Protesters blocked the main entrance to the medical school to prevent access to the sold-out event, with organisers ushering attendees through an entrance to the rear of the building.
Protesters responded by blocking the back doors and engaging visitors in debate about the lecture. One university staff member who was unable to gain access said: “Debates with students about these issues should take place and the university is the place we should be hearing them. Everybody has a right to be heard.”
Disruption to the talk continued inside the Chowen lecture theatre, with protesters interrupting the opening words of the lecture to highlight the shooting of Jean Charles de Menezes and questioning the disproportionate use of ‘stop and search’ powers within ethic minority groups.
Lord Blair remained calm throughout chants of “Ian Blair, you’re not cool, get out of our medical school”, and microphone levels were raised to partially conceal the banging on the external lecture theatre doors.
Questions were invited from attendees following the lecture, with the audience calling on the retired head of the police to justify his substantial and well-publicised pension in the wake of job-losses and cuts to the police force.
He defended this as being a “personal matter” and something that he had consistently paid 11 percent of his salary into. Lord Blair also responded to the allegation that the police are seen as representing only a small sector of society with claims that a forum is needed to foster better links with the public. He said that only then may public confidence be won.

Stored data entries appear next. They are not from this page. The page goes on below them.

(* ===== verification/PpuInterp.v ===== *)
(** * The PPU interpreter (Emu/Cell/PPUInterpreter.cpp)

    One definition per handler of the fixed-point, branch, condition register, and load and
    store instructions, each from the handler's body.  A handler that only changes
    registers maps the thread to the thread; one that reads or writes memory is a [PM].
    The vector handlers that compute are in PpuVec.  Then the dispatch, [ppu_interpreter_rt::decode] and the execution of one instruction and
    of a run of them. *)

From Stdlib Require Import ZArith Lia Bool.
From stdpp Require Import base numbers list gmap.
From S2P Require Import Prelude V128 Bytes GuestMem BitField PpuOpcodes PpuThread PpuVec.
Import ppu_opcode_t.

Module Interp.

Section Handlers.
Context (cfg : ppu_config) `{PpuHost}.

(** ** Traps *)

Definition bo_has (op m : Z) : bool := negb (Z.land (bo op) m =? 0).

(** The condition of the four trap instructions on signed and unsigned operands. *)
Definition trap_condition (op a b a_ b_ : Z) : bool :=
  (bo_has op 0x10 && (a <? b)) || (bo_has op 0x8 && (b <? a)) || (bo_has op 0x4 && (a =? b))
  || (bo_has op 0x2 && (a_ <? b_)) || (bo_has op 0x1 && (b_ <? a_)).

Definition TDI (pc op : Z) (s : ppu_thread) : result :=
  let a := s64 (get s (ra op)) in
  let b := simm16 op in
  if trap_condition op a b (u64 a) (u64 b) then ppu_trap cfg pc s else Next s.

Definition TWI (pc op : Z) (s : ppu_thread) : result :=
  let a := s32 (u32 (get s (ra op))) in
  let b := simm16 op in
  if trap_condition op a b (u32 a) (u32 b) then ppu_trap cfg pc s else Next s.

Definition TD (pc op : Z) (s : ppu_thread) : result :=
  let a := s64 (get s (ra op)) in
  let b := s64 (get s (rb op)) in
  if trap_condition op a b (u64 a) (u64 b) then ppu_trap cfg pc s else Next s.

Definition TW (pc op : Z) (s : ppu_thread) : result :=
  let a := s32 (get s (ra op)) in
  let b := s32 (get s (rb op)) in
  if trap_condition op a b (u32 a) (u32 b) then ppu_trap cfg pc s else Next s.

(** ** Immediate arithmetic and comparison *)

Definition MULLI (op : Z) (s : ppu_thread) : ppu_thread :=
  set (rd op) (u64 (s64 (get s (ra op)) * simm16 op)) s.

Definition SUBFIC (op : Z) (s : ppu_thread) : ppu_thread :=
  let a := get s (ra op) in
  let r := add64_flags_c (not64 a) (u64 (simm16 op)) true in
  with_ca r.2 (set (rd op) r.1 s).

Definition CMPLI (op : Z) (s : ppu_thread) : ppu_thread :=
  if negb (l10 op =? 0)
  then ppu_cr_cmp cfg (crfd op) (get s (ra op)) (uimm16 op) s
  else ppu_cr_cmp cfg (crfd op) (u32 (get s (ra op))) (uimm16 op) s.

Definition CMPI (op : Z) (s : ppu_thread) : ppu_thread :=
  if negb (l10 op =? 0)
  then ppu_cr_cmp cfg (crfd op) (s64 (get s (ra op))) (simm16 op) s
  else ppu_cr_cmp cfg (crfd op) (s32 (u32 (get s (ra op)))) (simm16 op) s.

Definition ADDIC (op : Z) (s : ppu_thread) : ppu_thread :=
  let r := add64_flags (get s (ra op)) (u64 (simm16 op)) in
  let s := with_ca r.2 (set (rd op) r.1 s) in
  if negb (Z.land (main op) 1 =? 0) then ppu_cr_cmp cfg 0 (s64 r.1) 0 s else s.

Definition ADDI (op : Z) (s : ppu_thread) : ppu_thread :=
  set (rd op) (if negb (ra op =? 0) then u64 (get s (ra op) + simm16 op) else u64 (simm16 op)) s.

Definition ADDIS (op : Z) (s : ppu_thread) : ppu_thread :=
  set (rd op) (if negb (ra op =? 0) then u64 (get s (ra op) + simm16 op * 65536) else u64 (simm16 op * 65536)) s.

(** ** Branches and system calls *)

(** The tail of the conditional branches: [taken] has set [cia]; a branch that is not taken
    goes on, or returns when the thread has been signalled. *)
Definition branch_end (taken : bool) (link old_cia : Z) (s : ppu_thread) : result :=
  let leave s := Leave (with_exec_bytes (u64 (exec_bytes s + u32 (link - old_cia))) s) in
  if taken then leave s
  else if state s =? 0 then Next s
  else leave (with_cia link s).

(** The CTR and condition tests of [BC] and [BCLR], after the decrement. *)
Definition dec_ctr (op : Z) (s : ppu_thread) : ppu_thread :=
  with_ctr (u64 (ctr s - Z.b2z (xorb (bo_has op 0x04) true))) s.
Definition ctr_ok (op : Z) (s : ppu_thread) : bool :=
  bo_has op 0x04 || xorb (negb (ctr s =? 0)) (bo_has op 0x02).
Definition cond_ok (op : Z) (s : ppu_thread) : bool :=
  bo_has op 0x10 || xorb (negb (cr_bit s (bi op) =? 0)) (xorb (bo_has op 0x08) true).

Definition BC (pc op : Z) (s : ppu_thread) : result :=
  let s := dec_ctr op s in
  let link := u32 (pc + 4) in
  let s := if negb (lk op =? 0) then with_lr link s else s in
  let old_cia := cia s in
  if ctr_ok op s && cond_ok op s then
    let s := with_cia pc s in
    let s := ppu_record_call cfg (cia s) op false s in
    branch_end true link old_cia (with_cia (u32 ((if negb (aa op =? 0) then 0 else cia s) + bt14 op)) s)
  else branch_end false link old_cia s.

Definition SC (pc op : Z) (s : ppu_thread) : result :=
  let old_cia := cia s in
  let s := with_cia pc s in
  let s := with_exec_bytes (u64 (exec_bytes s + u32 (cia s - old_cia))) s in
  if negb (op =? ppu_instructions.SC 0) then PThrow
  else ppu_execute_syscall (get s 11) s.

Definition B (pc op : Z) (s : ppu_thread) : result :=
  let old_cia := cia s in
  let s := with_cia pc s in
  let link := u32 (cia s + 4) in
  let s := ppu_record_call cfg (cia s) op false s in
  let s := with_cia (u32 ((if negb (aa op =? 0) then 0 else cia s) + bt24 op)) s in
  let s := if negb (lk op =? 0) then with_lr link s else s in
  Leave (with_exec_bytes (u64 (exec_bytes s + u32 (link - old_cia))) s).

Definition BCLR (pc op : Z) (s : ppu_thread) : result :=
  let s := dec_ctr op s in
  let ok := ctr_ok op s && cond_ok op s in
  let target := Z.land (u32 (lr s)) 0xfffffffc in
  let link := u32 (pc + 4) in
  let s := if negb (lk op =? 0) then with_lr link s else s in
  let old_cia := cia s in
  if ok then branch_end true link old_cia (with_cia target (ppu_record_call cfg target op true s))
  else branch_end false link old_cia s.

Outside, protesters continued their demonstration after security staff seized the battery from their megaphone. One student said: “It’s kind of disgraceful that they employed private security to police a student event on campus.” Asked about her impression, postgraduate law student Lara said: “He came across as thoughtful, experienced and moderate and I liked the fact that he referenced historical events as maybe many of the people protesting haven’t been around long enough to know about those events.”